Milzau
Rund 848 Einwohner (Stand: 31. Dezember 2024) leben im Ortsteil Milzau. Ortsbürgermeister ist Günter Teichmann.
Erstmals wird Milzau zwischen 881 und 899 im Hersfelder Zehntverzeichnis als „Milisa“ urkundlich erwähnt. Die heutigen neun Ortsteile gehörten über Jahrhunderte hinweg zum Hochstift Merseburg, das seit 1561 unter kursächsischer Hoheit stand und zwischen 1656/57 und 1738 Teil des Sekundogenitur-Fürstentums Sachsen-Merseburg war.
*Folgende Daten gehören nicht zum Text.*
(* ===== verification/Router.v ===== *)
(** * The run router

    internal/usecase/agentosruntime (router.go, run_backend_index.go, registry.go) over the
    index of internal/repo/persistent/run_backend_index_postgres.go: a run is claimed in the
    index for the backend that the request names or a selector picks, started there and
    bound to the status it reported; signals, controls and queries go to the backend that
    the index has for the run.

    The index issues one statement at a time, so a request is a program of statements and
    calls of backends ([Calls]) that interleaves with others.  The selector is an interface
    of the source, a function here; the registry is the set of the registered references.
    The copies that cloneRunSpec, cloneSignal and cloneControlRequest make are equal to the
    originals here. *)

From S2P Require Import Prelude Types Scope Json Temporal Calls GoStrings.

#[global] Instance BackendRef_eq_dec : EqDecision BackendRef.
Proof. solve_decision. Defined.
#[global] Instance BackendRef_countable : Countable BackendRef.
Proof.
  refine (inj_countable' (λ b, (backend_Kind b, backend_Name b))
    (λ '(k, n), {| backend_Kind := k; backend_Name := n |}) _). by intros [].
Defined.

Module router.

(** ** Data *)

(** internal/entity: RunBackendIndexRecord, also the row of the table. *)
Record RunBackendIndexRecord := {
  rec_RunID : string;
  rec_PlanID : string;
  rec_NodeID : string;
  rec_ThreadID : string;
  rec_AccountID : string;
  rec_ProjectID : string;
  rec_BackendKind : string;
  rec_BackendName : string;
  rec_IdempotencyKey : string;
  rec_LifecycleState : string;
  rec_CreatedAt : time;
  rec_UpdatedAt : time;
}.

(** agentos/control: the public view of a row. *)
Record RunBackendOwnership := {
  own_RunID : string;
  own_PlanID : string;
  own_NodeID : string;
  own_ThreadID : string;
  own_AccountID : string;
  own_ProjectID : string;
  own_Backend : BackendRef;
  own_IdempotencyKey : string;
  own_LifecycleState : string;
  own_CreatedAt : time;
  own_UpdatedAt : time;
}.

Record StreamScope := { ss_RunID : string; ss_ThreadID : string; ss_AfterSequence : Z }.

Record planNodeRoute := { pnr_planID : string; pnr_nodeID : string }.

Record planNodeOwner := {
  pno_accountID : string;
  pno_projectID : string;
  pno_nodeID : option string;
  pno_runID : option string;
}.

Record Registry := { backends : gset BackendRef }.

Record Router := {
  registry : Registry;
  backendSelector : option (RunSpec → result BackendRef);
}.

Definition RunBackendLifecycleClaiming : string := "claiming".
Definition RunBackendLifecycleCreated : string := "created".

Definition zero_RunStatus : RunStatus := {|
  rs_RunID := ""; rs_LifecycleState := ""; rs_Progress := None; rs_Artifacts := [];
  rs_BudgetUsage := {| usage_SpentCents := 0 |}; rs_Reason := ""; rs_UpdatedAt := zero_time |}.

(** ** run_backend_index.go *)

Definition NormalizeRunBackendIndexRecord (r : RunBackendIndexRecord) : RunBackendIndexRecord :=
  if rec_LifecycleState r == "" then {| r with rec_LifecycleState := RunBackendLifecycleCreated |} else r.

(** The record of a run of [spec], standalone (without a route) or of a plan node. *)
Definition record_of (route : option planNodeRoute) (spec : RunSpec) (status : RunStatus) : RunBackendIndexRecord :=
  NormalizeRunBackendIndexRecord {|
    rec_RunID := if rs_RunID status == "" then run_RunID spec else rs_RunID status;
    rec_PlanID := from_option pnr_planID "" route; rec_NodeID := from_option pnr_nodeID "" route;
    rec_ThreadID := run_ThreadID spec; rec_AccountID := run_AccountID spec; rec_ProjectID := run_ProjectID spec;
    rec_BackendKind := backend_Kind (run_Backend spec); rec_BackendName := backend_Name (run_Backend spec);
    rec_IdempotencyKey := run_IdempotencyKey spec;
    rec_LifecycleState := if rs_LifecycleState status == "" then RunBackendLifecycleCreated else rs_LifecycleState status;
    rec_CreatedAt := zero_time; rec_UpdatedAt := zero_time |}.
Durch die Beschlüsse des Wiener Kongresses kamen die Orte 1815 zu Preußen und wurden dem Kreis Merseburg im Regierungsbezirk Merseburg der Provinz Sachsen zugeteilt.
Im 20. Jahrhundert wurden die heutigen Ortsteile mehrfach neu gegliedert: So erfolgten 1937 und 1939 Eingemeindungen von Bischdorf, Netzschkau, Schadendorf, Ober- und Unterkriegstedt sowie Krakau. 1950 folgten Burgstaden und Kleingräfendorf mit ihren Ortsteilen, sodass Milzau seitdem aus insgesamt neun Ortsteilen besteht.
Verwaltungsgeschichtlich gehörte Milzau ab 1952 zum Kreis Merseburg im Bezirk Halle, später zum Landkreis Merseburg-Querfurt und seit 2007 zum Saalekreis. Von 2005 bis 2009 war Milzau Teil der Verwaltungsgemeinschaft Bad Lauchstädt, bevor es am 1. Januar 2010 als ehemals selbständige Gemeinde endgültig nach Bad Lauchstädt eingemeindet wurde.
Ein Höhepunkt im kulturellen Leben ist das jährlich stattfindende Kartoffel- und Schützenfest, das Besucherinnen und Besucher aus der ganzen Region anzieht und die Dorfgemeinschaft lebendig zusammenführt.
Die Geschichte Milzaus ist vielfältig und spiegelt sich bis heute in den Strukturen der neun Ortsteile wider, die den Ort zu einem besonders vielgestaltigen und traditionsreichen Bestandteil der Goethestadt machen.